Opinion

Newton Emerson: Safe childcare for health workers an urgent priority in coronavirus response

Lurgan Model Primary school was among the first to decide to close voluntarily. Picture byColm Lenaghan/ Pacemaker
Lurgan Model Primary school was among the first to decide to close voluntarily. Picture byColm Lenaghan/ Pacemaker Lurgan Model Primary school was among the first to decide to close voluntarily. Picture byColm Lenaghan/ Pacemaker

THE government is changing its coronavirus strategy, following a bombshell report by its scientific advisers at Imperial College London.

The impact of the report could be seen at Downing Street's press conference this Monday, when the prime minister signalled a move from 'mitigation' to 'suppression'.

Mitigation was wrongly termed 'herd immunity' after England's chief medical officer used that term last Thursday, mentioning it as a possible long-term benefit.

However, the goal of the strategy was simply to flatten the peak of the epidemic before the summer to enable hospitals to cope.

Imperial College has found this will not work, as coronavirus is more infectious than assumed.

Planned mitigation measures would flatten the peak but the NHS would still be overwhelmed and deaths compared to doing nothing would only halve, which is unacceptable.

So the alternative is suppression, described in the report as "social distancing of the entire population", aimed at stopping the spread of infection instead of merely managing it.

This accords with the latest World Health Organization advice and strategies in a number of EU countries, including the Republic.

In Northern Ireland, we are distracting ourselves with an emotive school closure row that could be irrelevant and is already a parody of the scrapping of the 11-plus, with competing 'Catholic' and 'Protestant' alternatives emerging

Unfortunately, it does not solve the Stormont and cross-border arguments we have experienced over the past week.

Even in a draconian suppression scenario the report is non-committal on school closures, finding any reduction in infections might be offset by reduced capacity in hospitals, as health workers stay at home to look after their children.

The real shock in the report is that it finds suppression will not work either, at least as the public has been allowed to understand it.

Measures amounting to a near shutdown of society must be maintained until a vaccine is available, estimated to take 12 to 18 months.

Otherwise, the peak will return as soon as measures are lifted. If this happens in autumn or winter, the impact will be worse than adopting mitigation now.

The report says the necessary measures, with or without school closures, are unlikely to be sustainable for 12 to 18 months.

Nor is there any guarantee a vaccine will become available or be sufficiently effective.

The only way to manage this open-ended situation will be to periodically relax suppression through "adaptive hospital surveillance-based triggers".

In other words, brief interludes of relative normality before slamming the brakes on again as the wards fill up.

It is hard to avoid the conclusion this is also hoping for long-term herd immunity - although that is far from certain with a coronavirus-type illness.

The Imperial College report is not an outlier. The University of Edinburgh says it expects the World Health Organization to accept lengthy suppression is unsustainable and downgrade its advice.

Northern Ireland's political argument to date is obviously dwarfed by these implications.

Stormont's plan, based on accepting similar scientific advice to London, would overwhelm hospitals this summer and seems to assume the crisis will be over by September.

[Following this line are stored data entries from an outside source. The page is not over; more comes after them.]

Definition spec_call (c : call) (a : cache) : cache :=
  match c with
  | CNewMc t k =>
      let trans := default ∅ (opened a !! t) in
      match trans !! k with
      | Some _ => {| published := published a; opened := <[t := trans]> (opened a); handles := handles a |}
      | None =>
          let st := match published a !! k with Some v => [{| id := 0; tx_value := v |}] | None => [] end in
          {| published := published a; opened := <[t := <[k := (handles a, st)]> trans]> (opened a); handles := S (handles a) |}
      end
  | CSet p txid data => {| published := published a; opened := each (at_handle p (write txid data)) <$> opened a; handles := handles a |}
  | CDirty p txid => {| published := published a; opened := each (at_handle p (take_back txid)) <$> opened a; handles := handles a |}
  | CInstance_Dirty k => {| published := delete k (published a); opened := (fun trans => delete k trans) <$> opened a; handles := handles a |}
  | CClear => {| published := ∅; opened := ∅; handles := handles a |}
  | CCommitTrans t =>
      {| published := ((fun e : nat * list txCache => value_of e.2) <$> default ∅ (opened a !! t)) ∪ published a;
         opened := delete t (opened a); handles := handles a |}
  | CDirtyTrans t => {| published := published a; opened := delete t (opened a); handles := handles a |}
  | CDirtyTransTx t txid =>
      {| published := published a; opened := alter (each (prod_map (fun p => p) (take_back txid))) t (opened a); handles := handles a |}
  end.

Definition entry (st : list MemCache) (p : nat) : option (nat * list txCache) := (fun mc => (p, tx mc)) <$> st !! p.

Definition trans_view (st : list MemCache) (mcs : gmap string nat) : gmap string (nat * list txCache) := omap (entry st) mcs.

Arguments trans_view : simpl never.

Definition view (mi : Instance) : cache :=
  {| published := llCache mi; opened := trans_view (store mi) <$> mcCache mi; handles := length (store mi) |}.

Lemma trans_view_lookup st mcs k : trans_view st mcs !! k = (mcs !! k) ≫= entry st.
Proof. apply lookup_omap. Qed.

Lemma snoc_index {A} (l : list A) x : Z.to_nat (zlen (l ++ [x]) - 1) = length l.
Proof. unfold zlen. rewrite length_app. cbn. lia. Qed.

Lemma Dirty_take_back mc txid : Dirty mc txid = set_tx mc (take_back txid (tx mc)).
Proof.
  unfold Dirty, take_back, lastTx. destruct (tx mc) as [|e l _] eqn:E using rev_ind; [by destruct mc; cbn in *; subst|].
  rewrite snoc_index, list_lookup_middle, last_snoc, removelast_last, take_app_length by done.
  destruct (Z.leb_spec 0 (zlen (l ++ [e]) - 1)) as [|H]; [|unfold zlen in H; rewrite length_app in H; cbn in H; lia].
  destruct (id e =? txid); [done|]. rewrite <- E. by destruct mc.
Qed.

Lemma push_write mc txid data : push mc txid data = set_tx mc (write txid data (tx mc)).
Proof.
  unfold push, write, take_back, lastTx. destruct (tx mc) as [|e l _] eqn:E using rev_ind; [by destruct mc; cbn in *; subst|].
  rewrite snoc_index, list_lookup_middle, last_snoc, removelast_last by done.
  destruct (Z.ltb_spec 0 (zlen (l ++ [e]))) as [|H]; [|unfold zlen in H; rewrite length_app in H; cbn in H; lia].
  cbn [andb]. destruct (Z.eqb_spec (id e) txid) as [Ei|]; [|done]. rewrite insert_app_r_alt, Nat.sub_diag by done. cbn. by rewrite Ei.
Qed.

Lemma view_on p f g mi : (forall mc, f mc = set_tx mc (g (tx mc))) ->
  view (on p f mi) = {| published := published (view mi); opened := each (at_handle p g) <$> opened (view mi); handles := handles (view mi) |}.
Proof.
  intros Hf. unfold view. cbn. f_equal; [|by rewrite length_alter]. rewrite <- map_fmap_compose. apply map_fmap_ext. intros t mcs _.
  apply map_eq. intros k. cbn. unfold each. rewrite lookup_fmap, !trans_view_lookup. destruct (mcs !! k) as [q|]; [|done]. cbn. unfold entry.
  destruct (decide (q = p)) as [->|Hne].
  - rewrite list_lookup_alter_eq. destruct (store mi !! p) as [mc|]; [|done]. cbn. unfold at_handle. cbn. rewrite decide_True by done. by rewrite Hf.
  - rewrite list_lookup_alter_ne by done. destruct (store mi !! q) as [mc|]; [|done]. cbn. unfold at_handle. cbn. by rewrite decide_False.
Qed.

Lemma trans_view_default mi t : default ∅ (opened (view mi) !! t) = trans_view (store mi) (default ∅ (mcCache mi !! t)).
Proof. cbn. rewrite lookup_fmap. destruct (mcCache mi !! t); [done|]. cbn. symmetry. apply omap_empty. Qed.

Dublin has only announced suppression measures until the end of this month, yet September next year is the correct time-frame for its approach.

Nobody is confronting the public with the new reality of a disease we will have to live with for the foreseeable future by periodically switching off large parts of society and the economy.

In Northern Ireland we have distracted ourselves with an emotive school closure row that could be irrelevant and became a parody of the scrapping of the 11-plus, with competing ‘Catholic’ and ‘Protestant’ alternatives emerging.

In light of the Imperial College Report it is clear that providing safe childcare for health workers is the urgent first step to addressing this dispute, consistent with everyone's concerns.

Stormont and Dublin could then assess the wider issues of education, transmission and sustainability.

Despite the rows of the past week, political institutions are holding together. The executive agrees on everything apart from school closures. Sinn Féin and the DUP are both plainly trying to avoid a breakdown in relations (Sinn Féin is more interested in attacking Alliance).

The North-South Ministerial Council is providing a cross-border forum to work through disagreements.

The DUP seems onboard with all-Ireland cooperation, while Taoiseach Leo Varadkar has insisted differences are only about "timing".

In truth, there are more profound differences over the science and what can be done in practice.

However, no government has any objective but to minimise fatalities.

That point must be emphasised if we are to get through the difficult decisions ahead without rancour and paranoia.

It will not be possible to coordinate any response to coronavirus in a society that divides over it.